● The data:

(** On the last of [2 ^ 53] pages [i++] stops raising [i] and the
    [useMemo] does not return; on the first it does. *)
Example window_of_a_vast_list :
  Navigation.pageNumbers (2 ^ 53) (Some (2 ^ 53)) = None
  /\ Navigation.pageNumbers 1 (Some (2 ^ 53)) = Some [1; 2; 3; 4; 5].
Proof. vm_compute. split; reflexivity. Qed.

(** ** The pagination bar *)

Lemma active_buttons_app (a b : list Navigation.Item) :
  Navigation.active_buttons (a ++ b)
  = (Navigation.active_buttons a ++ Navigation.active_buttons b)%list.
Proof.
  induction a as [|[p []|] a IH]; cbn; rewrite ?IH; reflexivity.
Qed.

Lemma active_leading (pages : list Z) :
  Navigation.active_buttons (Navigation.leading pages) = [].
Proof.
  destruct pages as [|first pages]; cbn; [reflexivity|].
  destruct (1 <? first); [destruct (2 <? first)|]; reflexivity.
Qed.

Lemma active_trailing (pages : list Z) (totalPages : option Z) :
  Navigation.active_buttons (Navigation.trailing pages totalPages) = [].
Proof.
  unfold Navigation.trailing.
  destruct pages as [|first pages]; [reflexivity|].
  destruct totalPages as [total|]; [|reflexivity].
  destruct (_ <? total); [destruct (_ <? total - 1)|]; reflexivity.
Qed.

Lemma active_window (currentPage : Z) (n : nat) (s : Z) :
  Navigation.active_buttons
    (map (fun p => Navigation.PageButton p (currentPage =? p)) (Navigation.range n s))
  = if (s <=? currentPage) && (currentPage <? s + Z.of_nat n)
    then [currentPage] else [].
Proof.
  revert s; induction n as [|n IH]; intros s.
  - cbn. destruct (s <=? currentPage) eqn:A; [|reflexivity].
    cbn. rewrite (proj2 (Z.ltb_ge _ _)); [reflexivity | lia].
  - cbn [Navigation.range map Navigation.active_buttons].
    destruct (Z.eqb_spec currentPage s) as [->|Hne].
    + rewrite IH.
      rewrite (proj2 (Z.leb_gt (s + 1) s)) by lia.
      rewrite Z.leb_refl, (proj2 (Z.ltb_lt s (s + Z.of_nat (S n)))) by lia.
      reflexivity.
    + rewrite IH.
      destruct (Z.leb_spec (s + 1) currentPage), (Z.leb_spec s currentPage);
        try lia; cbn [andb]; [|reflexivity].
      destruct (Z.ltb_spec currentPage (s + 1 + Z.of_nat n)),
               (Z.ltb_spec currentPage (s + Z.of_nat (S n))); try lia; reflexivity.
Qed.

Ltac find_ellipsis :=
  cbn [In]; solve [repeat first [ left; reflexivity | right ]].

(** The pagination bar of a list of [totalPages >= 1] pages, where the
    sums are exact: its page buttons are in strictly increasing order, the
    first is page 1 and the last is the last page; an ellipsis is shown
    exactly when some page has no button; and when the current page is a page,
    its button is the one and only active one. *)
Theorem pagination_bar (currentPage total : Z) :
  1 <= total < 2 ^ 53 ->
  Z.abs currentPage + 3 <= 2 ^ 53 ->
  exists items,
    Navigation.pagination_items currentPage (Some total) = Some items
    /\ LocallySorted Z.lt (Navigation.buttons items)
    /\ hd_error (Navigation.buttons items) = Some 1
    /\ List.last (Navigation.buttons items) 0 = total
    /\ (In Navigation.Ellipsis items
        <-> exists q, 1 <= q <= total /\ ~ In q (Navigation.buttons items))
    /\ (1 <= currentPage <= total -> Navigation.active_buttons items = [currentPage]).
Proof.
  intros Ht Hc.
  destruct (window_shape currentPage total ltac:(lia) Hc) as (s & E & H1 & H2 & H3 & _).
  unfold Navigation.pagination_items. rewrite E.
  eexists. split; [reflexivity|].
  assert (Hact : 1 <= currentPage <= total ->
            Navigation.active_buttons
              (Navigation.leading (Navigation.range (Z.to_nat (Z.min 5 total)) s)
               ++ map (fun p => Navigation.PageButton p (currentPage =? p))
                      (Navigation.range (Z.to_nat (Z.min 5 total)) s)
               ++ Navigation.trailing (Navigation.range (Z.to_nat (Z.min 5 total)) s)
                    (Some total))
            = [currentPage]).
  { intros Hp. specialize (H3 Hp).
    rewrite !active_buttons_app, active_leading, active_trailing, active_window.
    rewrite (proj2 (Z.leb_le _ _)), (proj2 (Z.ltb_lt _ _)) by lia. reflexivity. }
  refine ((fun P => conj (proj1 P) (conj (proj1 (proj2 P)) (conj (proj1 (proj2 (proj2 P)))
            (conj (proj2 (proj2 (proj2 P))) Hact)))) _).
  clear Hact H3 E Hc.
  destruct (Z.to_nat (Z.min 5 total)) as [|[|[|[|[|[|n]]]]]] eqn:En; try lia;
    cbn [Navigation.range Navigation.leading Navigation.trailing List.last map app];
    repeat match goal with
           | |- context [?a <? ?b] => destruct (Z.ltb_spec a b)
           end; try lia;
    cbn [Navigation.buttons app hd_error List.last];
    (split; [repeat constructor; lia|]);
    (split; [f_equal; lia|]);
    (split; [lia|]);
    (split;
     [ intros HIn;
       first [ exists 2; cbn [In]; lia
             | exists (total - 1); cbn [In]; lia
             | exfalso; cbn [In] in HIn; intuition discriminate ]
     | intros (q & Hq & Hn);
       first [ find_ellipsis | exfalso; cbn [In] in Hn; lia ] ]).
Qed.
Notation "'let*' x ':=' m 'in' k" := (bind m (fun x => k))
  (at level 10, x name, m at level 100, k at level 200).
Notation "'do*' m 'in' k" := (bind m (fun _ => k))
  (at level 10, m at level 100, k at level 200).

(** Computations that only log: the value and the records emitted. *)
Definition logged (A : Type) : Type := A * list log_record.

Definition lret {A} (a : A) : logged A := (a, []).
Definition lbind {A B} (m : logged A) (k : A -> logged B) : logged B :=
  let '(b, l2) := k (fst m) in (b, snd m ++ l2).
Definition tell (lv : level) (msg : string) : logged unit := (tt, [(lv, msg)]).
Definition lift_logged {A} (m : logged A) : M A :=
  fun w => (inr (fst m), add_diag (snd m) w).

Notation "'let+' x ':=' m 'in' k" := (lbind m (fun x => k))
  (at level 10, x name, m at level 100, k at level 200).
Notation "'do+' m 'in' k" := (lbind m (fun _ => k))
  (at level 10, m at level 100, k at level 200).

(* ===================================================================== *)
(** ** Module-level constants and functions of eqlog_parser.py *)
(* ===================================================================== *)

Definition _DEBUG : bool := false.

Definition _CONFIG_DEFAULTS : Config :=
  {| eq_path := "C:\Program Files (x86)\Sony\EverQuest\Logs";
     mule_names := "Libarian,Mule,Freeport,Devook";
     word_inventory := "./words.csv";
     item_inventory := "./items.csv";
     inventory_pickle := "./history.pickle";
     log_name := "eqlog_<NAME>_P1999Teal.txt" |}.

Definition newline : string := String (ascii_of_nat 10) EmptyString.

(** [re.match(_TRADE_REGEX, s)] with
    [_TRADE_REGEX = (?P<PLAYER>\w+) has offered you a (?P<ITEM>\w+)[.]];
    the result is the pair of the groups [(PLAYER, ITEM)]. *)
Definition match_trade_regex (s : string) : option (string * string) :=
  let '(player, r1) := span_word s in
  if String.eqb player EmptyString then None else
  match strip_prefix " has offered you a " r1 with
  | None => None
  | Some r2 =>
      let '(item, r3) := span_word r2 in
      if String.eqb item EmptyString then None else
      match strip_prefix "." r3 with
      | None => None
      | Some _ => Some (player, item)
      end
  end.

(** A literal followed by [\w+], anchored at the start ([re.match]). *)
Definition match_literal_word (lit s : string) : bool :=
  match strip_prefix lit s with
  | Some (String c _) => is_word_char c
  | _ => false
  end.

(** [Velishoul's Tome Pg. \w+]: the dot is unescaped and stands for any
    character but a newline. *)
Definition match_velishoul (s : string) : bool :=
  match strip_prefix "Velishoul's Tome Pg" s with
  | Some (String c r) =>
      negb (Ascii.eqb c (ascii_of_nat 10)) && match_literal_word " " r
  | _ => false
  end.

(** [any(re.match(pattern, item_name) for pattern in _WORD_PATTERNS)] *)
Definition matches_word_pattern (item_name : string) : bool :=
  match_literal_word "Part of Tasarin's Grimoire " item_name
  || match_velishoul item_name
  || match_literal_word "Rune of " item_name
  || match_literal_word "Spell: " item_name
  || match_literal_word "Words of " item_name.

Definition check_for_trade_action (line : string) : option (string * string) :=
  match_trade_regex (str_drop 27 line).

Section Functions.
Context `{PyLib}.

Definition get_log_timestamp (log_line : string) : logged (option datetime) :=
  match strptime (str_take 26 log_line) "[%a %b %d %H:%M:%S %Y]" with
  | Some t => lret (Some t)
  | None =>
      if negb (String.eqb log_line newline)
      then do+ tell WARNING ("Failed to find timestamp for: '" +:+ log_line +:+ "'") in lret None
      else lret None
  end.

Definition make_log_path (eq_path log_name character_name : string) : exn + string :=
  match py_split "<NAME>" log_name with
  | p0 :: p1 :: _ => inr (os_path_join eq_path (p0 +:+ character_name +:+ p1))
  | _ => inl IndexError
  end.

End Functions.

Module Inventory.

(** [csv_path[:-4] + "_updated.csv"], the file the merge writes. *)
Definition out_file_name (csv_path : string) : string :=
  str_drop_last 4 csv_path +:+ "_updated.csv".

Definition _word_name_column : nat := 2.
Definition _word_count_column : nat := 3.
Definition _item_name_column : nat := 1.
Definition _item_count_column : nat := 2.

Record t : Type := mk {
  config : Config;
  history_path : string;
  history : History.t;
  words : dict;
  items : dict
}.

(** [Inventory.__init__].  The constructor reads the module global
    [config_file] (its own parameter is unused); that path is the
    argument here. *)
Definition init (config_file : string) : M t :=
  let* on_disk := gets (fun w => config_files w !! config_file) in
  let* cfg :=
    match on_disk, _DEBUG with
    | Some c, false => ret c
    | _, _ =>
        do* emit [(WARNING, "No config found at " +:+ config_file +:+ " - creating new one.")] in
        ret _CONFIG_DEFAULTS
    end in
  let history_path := inventory_pickle cfg in
  let* pickled := gets (fun w => pickle_files w !! history_path) in
  let* history :=
    match pickled, _DEBUG with
    | Some (Pickled h), false => ret h
    | Some Garbage, false => raise UnpicklingError
    | _, _ =>
        do* emit [(WARNING, "No parsing history found at " +:+ history_path +:+ " - creating new one.")] in
        ret History.init
    end in
  ret {| config := cfg; history_path := history_path; history := history;
         words := []; items := [] |}.

(** [Inventory.process_trade]; [trade] is the pair [(PLAYER, ITEM)]. *)
Definition process_trade (self : t) (timestamp : datetime) (trade : string * string) : logged t :=
  let history := History.record (history self) timestamp trade in
  let item_name := snd trade in
  let to_words := matches_word_pattern item_name || dict_mem (words self) item_name in
  do+ tell INFO (if to_words
                 then "Adding " +:+ item_name +:+ " to words inventory."
                 else "Adding " +:+ item_name +:+ " to items inventory") in
  let add_to := if to_words then words self else items self in
  let count :=
    match dict_get add_to item_name with
    | Some c => c + 1
    | None => 1
    end in
  let add_to := dict_set add_to item_name count in
  do+ tell INFO (item_name +:+ " count is now " +:+ py_str count) in
  lret {| config := config self; history_path := history_path self; history := history;
          words := if to_words then add_to else words self;
          items := if to_words then items self else add_to |}.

● Try it: When the entries above show the word "totalPages" in a line, copy that line out.

● Written response:
Lemma active_trailing (pages : list Z) (totalPages : option Z) :
  Navigation.active_buttons (Navigation.trailing pages totalPages) = [].
  destruct totalPages as [total|]; [|reflexivity].
(** The pagination bar of a list of [totalPages >= 1] pages, where the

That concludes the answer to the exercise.